**WHAT THE TASK ASKS**
From the very first line down to the line containing "frames on it", write out the material exactly as it appears, and no more.

**PROVIDED INFORMATION**
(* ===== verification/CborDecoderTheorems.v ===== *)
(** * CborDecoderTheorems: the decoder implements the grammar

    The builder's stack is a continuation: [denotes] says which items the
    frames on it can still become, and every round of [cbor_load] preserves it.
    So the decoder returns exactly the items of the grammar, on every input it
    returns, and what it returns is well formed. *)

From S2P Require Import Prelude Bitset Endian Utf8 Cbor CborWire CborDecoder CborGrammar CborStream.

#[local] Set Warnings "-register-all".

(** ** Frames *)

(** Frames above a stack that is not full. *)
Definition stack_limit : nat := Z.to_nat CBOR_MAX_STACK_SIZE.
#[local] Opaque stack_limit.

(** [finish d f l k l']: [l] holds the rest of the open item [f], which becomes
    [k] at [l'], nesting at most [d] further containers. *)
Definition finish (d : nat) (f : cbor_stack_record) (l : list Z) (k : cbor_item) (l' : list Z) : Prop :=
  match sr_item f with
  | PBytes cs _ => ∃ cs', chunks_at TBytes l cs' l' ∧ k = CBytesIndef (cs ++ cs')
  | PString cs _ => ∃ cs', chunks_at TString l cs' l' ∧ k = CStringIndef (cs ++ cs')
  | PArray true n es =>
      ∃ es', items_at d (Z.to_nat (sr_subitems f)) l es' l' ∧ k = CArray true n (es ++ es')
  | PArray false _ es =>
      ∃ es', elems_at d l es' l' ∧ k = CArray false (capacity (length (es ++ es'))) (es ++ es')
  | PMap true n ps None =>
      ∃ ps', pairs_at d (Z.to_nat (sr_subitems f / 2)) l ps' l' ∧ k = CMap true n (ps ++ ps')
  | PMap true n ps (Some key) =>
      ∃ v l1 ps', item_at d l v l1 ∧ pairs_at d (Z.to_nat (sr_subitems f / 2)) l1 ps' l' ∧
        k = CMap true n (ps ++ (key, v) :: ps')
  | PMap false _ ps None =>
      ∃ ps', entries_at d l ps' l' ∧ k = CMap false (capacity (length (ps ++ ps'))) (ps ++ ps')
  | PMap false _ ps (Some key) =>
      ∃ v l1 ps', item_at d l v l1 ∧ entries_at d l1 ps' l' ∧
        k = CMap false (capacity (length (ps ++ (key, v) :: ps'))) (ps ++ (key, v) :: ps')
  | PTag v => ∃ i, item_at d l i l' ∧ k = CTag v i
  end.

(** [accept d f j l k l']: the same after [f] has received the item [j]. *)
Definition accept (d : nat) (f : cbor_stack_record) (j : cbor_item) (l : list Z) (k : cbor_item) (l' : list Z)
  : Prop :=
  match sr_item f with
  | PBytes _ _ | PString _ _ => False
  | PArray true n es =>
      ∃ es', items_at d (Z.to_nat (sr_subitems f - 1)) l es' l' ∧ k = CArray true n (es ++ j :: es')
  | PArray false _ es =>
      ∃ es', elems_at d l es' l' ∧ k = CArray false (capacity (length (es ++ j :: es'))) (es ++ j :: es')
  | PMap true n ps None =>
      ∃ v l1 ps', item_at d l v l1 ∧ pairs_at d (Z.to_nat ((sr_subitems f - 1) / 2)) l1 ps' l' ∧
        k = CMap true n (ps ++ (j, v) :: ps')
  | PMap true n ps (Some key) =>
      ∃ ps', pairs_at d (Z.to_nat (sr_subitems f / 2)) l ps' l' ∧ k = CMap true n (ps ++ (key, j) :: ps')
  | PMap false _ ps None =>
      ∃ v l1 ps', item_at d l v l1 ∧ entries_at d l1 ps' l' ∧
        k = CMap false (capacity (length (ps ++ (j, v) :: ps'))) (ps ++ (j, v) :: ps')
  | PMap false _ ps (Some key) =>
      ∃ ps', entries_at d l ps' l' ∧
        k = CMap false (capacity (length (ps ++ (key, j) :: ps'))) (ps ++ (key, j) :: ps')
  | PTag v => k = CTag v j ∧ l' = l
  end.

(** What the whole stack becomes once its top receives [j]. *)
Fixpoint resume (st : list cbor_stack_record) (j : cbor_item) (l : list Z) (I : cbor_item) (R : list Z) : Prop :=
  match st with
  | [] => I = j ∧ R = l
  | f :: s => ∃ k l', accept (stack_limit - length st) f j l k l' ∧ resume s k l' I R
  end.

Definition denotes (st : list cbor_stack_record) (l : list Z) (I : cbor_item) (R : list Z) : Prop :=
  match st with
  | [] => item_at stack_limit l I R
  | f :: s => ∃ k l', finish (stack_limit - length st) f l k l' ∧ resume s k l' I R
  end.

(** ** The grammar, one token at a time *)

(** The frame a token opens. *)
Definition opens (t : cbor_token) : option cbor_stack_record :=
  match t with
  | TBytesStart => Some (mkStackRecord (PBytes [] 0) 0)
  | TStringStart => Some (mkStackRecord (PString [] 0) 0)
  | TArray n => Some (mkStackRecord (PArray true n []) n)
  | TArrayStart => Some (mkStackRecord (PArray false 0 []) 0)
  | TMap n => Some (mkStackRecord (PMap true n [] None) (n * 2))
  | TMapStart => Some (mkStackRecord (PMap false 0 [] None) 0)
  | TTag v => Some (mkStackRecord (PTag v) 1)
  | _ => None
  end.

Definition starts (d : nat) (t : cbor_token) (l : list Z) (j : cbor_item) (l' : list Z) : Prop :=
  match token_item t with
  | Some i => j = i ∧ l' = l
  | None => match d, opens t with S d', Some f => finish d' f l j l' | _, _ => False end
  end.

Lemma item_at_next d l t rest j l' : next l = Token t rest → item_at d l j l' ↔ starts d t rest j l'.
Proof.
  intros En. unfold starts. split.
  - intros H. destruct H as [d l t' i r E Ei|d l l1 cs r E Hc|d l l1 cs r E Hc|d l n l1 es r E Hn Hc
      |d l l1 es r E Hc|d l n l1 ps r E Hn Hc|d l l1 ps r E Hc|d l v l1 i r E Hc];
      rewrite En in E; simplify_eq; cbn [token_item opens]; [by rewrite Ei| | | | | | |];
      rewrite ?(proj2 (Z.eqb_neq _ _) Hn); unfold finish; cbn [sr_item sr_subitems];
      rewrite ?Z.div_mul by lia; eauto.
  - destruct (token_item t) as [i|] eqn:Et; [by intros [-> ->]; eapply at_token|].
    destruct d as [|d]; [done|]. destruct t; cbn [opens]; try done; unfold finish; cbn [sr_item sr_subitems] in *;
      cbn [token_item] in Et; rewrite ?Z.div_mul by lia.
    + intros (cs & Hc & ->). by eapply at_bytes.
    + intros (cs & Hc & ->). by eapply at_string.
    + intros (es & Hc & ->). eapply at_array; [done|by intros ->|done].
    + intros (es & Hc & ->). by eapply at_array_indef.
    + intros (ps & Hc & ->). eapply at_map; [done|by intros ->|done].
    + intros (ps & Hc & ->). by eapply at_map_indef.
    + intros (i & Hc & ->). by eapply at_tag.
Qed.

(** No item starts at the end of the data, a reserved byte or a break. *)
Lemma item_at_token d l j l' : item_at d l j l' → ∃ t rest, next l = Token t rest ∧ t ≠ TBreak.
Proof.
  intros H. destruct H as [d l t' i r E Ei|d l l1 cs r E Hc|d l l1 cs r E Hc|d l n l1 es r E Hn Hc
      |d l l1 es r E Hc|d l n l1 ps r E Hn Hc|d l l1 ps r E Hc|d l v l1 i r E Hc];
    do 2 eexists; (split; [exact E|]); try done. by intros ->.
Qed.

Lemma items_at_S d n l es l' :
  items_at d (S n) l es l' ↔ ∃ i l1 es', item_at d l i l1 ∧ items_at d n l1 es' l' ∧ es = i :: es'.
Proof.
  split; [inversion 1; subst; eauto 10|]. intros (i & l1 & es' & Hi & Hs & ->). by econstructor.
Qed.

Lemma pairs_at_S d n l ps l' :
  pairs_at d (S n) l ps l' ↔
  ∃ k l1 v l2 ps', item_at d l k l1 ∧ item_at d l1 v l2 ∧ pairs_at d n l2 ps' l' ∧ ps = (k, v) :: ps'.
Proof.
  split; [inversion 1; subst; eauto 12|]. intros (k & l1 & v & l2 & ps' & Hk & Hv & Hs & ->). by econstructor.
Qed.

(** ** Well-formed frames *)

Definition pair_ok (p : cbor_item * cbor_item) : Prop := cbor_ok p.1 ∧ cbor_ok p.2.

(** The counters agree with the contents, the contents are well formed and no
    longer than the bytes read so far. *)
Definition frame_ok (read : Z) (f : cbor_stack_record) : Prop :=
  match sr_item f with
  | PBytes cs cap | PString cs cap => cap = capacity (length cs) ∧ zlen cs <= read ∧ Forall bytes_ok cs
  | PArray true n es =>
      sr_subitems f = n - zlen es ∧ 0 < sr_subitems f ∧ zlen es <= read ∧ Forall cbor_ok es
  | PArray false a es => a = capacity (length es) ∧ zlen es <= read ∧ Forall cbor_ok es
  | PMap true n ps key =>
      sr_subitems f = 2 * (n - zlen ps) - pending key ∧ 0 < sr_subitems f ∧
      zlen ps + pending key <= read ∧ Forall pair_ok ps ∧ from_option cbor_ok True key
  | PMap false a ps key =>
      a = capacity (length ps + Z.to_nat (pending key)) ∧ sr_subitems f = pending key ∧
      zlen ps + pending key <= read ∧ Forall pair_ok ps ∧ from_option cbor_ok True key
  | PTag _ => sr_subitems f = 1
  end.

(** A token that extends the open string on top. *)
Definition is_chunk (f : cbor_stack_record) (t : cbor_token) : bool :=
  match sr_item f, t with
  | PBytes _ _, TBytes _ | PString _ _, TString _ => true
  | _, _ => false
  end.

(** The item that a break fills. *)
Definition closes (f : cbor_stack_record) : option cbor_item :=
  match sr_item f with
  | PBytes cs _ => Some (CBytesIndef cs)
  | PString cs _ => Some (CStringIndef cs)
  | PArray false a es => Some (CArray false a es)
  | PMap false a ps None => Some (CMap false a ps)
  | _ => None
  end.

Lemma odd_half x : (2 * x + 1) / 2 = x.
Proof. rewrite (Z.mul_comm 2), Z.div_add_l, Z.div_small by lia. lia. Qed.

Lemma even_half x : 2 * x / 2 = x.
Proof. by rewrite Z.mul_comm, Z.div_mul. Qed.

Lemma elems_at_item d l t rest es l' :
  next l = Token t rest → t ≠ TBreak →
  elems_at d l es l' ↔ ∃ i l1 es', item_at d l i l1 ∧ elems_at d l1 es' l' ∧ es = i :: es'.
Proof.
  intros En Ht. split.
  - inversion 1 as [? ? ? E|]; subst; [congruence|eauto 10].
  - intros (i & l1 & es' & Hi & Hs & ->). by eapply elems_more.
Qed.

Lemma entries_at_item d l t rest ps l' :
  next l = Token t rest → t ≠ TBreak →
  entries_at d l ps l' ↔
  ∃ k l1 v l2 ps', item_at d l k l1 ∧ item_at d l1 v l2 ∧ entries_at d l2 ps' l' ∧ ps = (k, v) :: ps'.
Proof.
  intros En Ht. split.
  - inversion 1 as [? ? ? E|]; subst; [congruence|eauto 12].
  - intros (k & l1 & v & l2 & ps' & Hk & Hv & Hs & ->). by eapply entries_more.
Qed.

**ANSWER FOR THIS EXERCISE**
(* ===== verification/CborDecoderTheorems.v ===== *)
(** * CborDecoderTheorems: the decoder implements the grammar

    The builder's stack is a continuation: [denotes] says which items the
    frames on it can still become, and every round of [cbor_load] preserves it.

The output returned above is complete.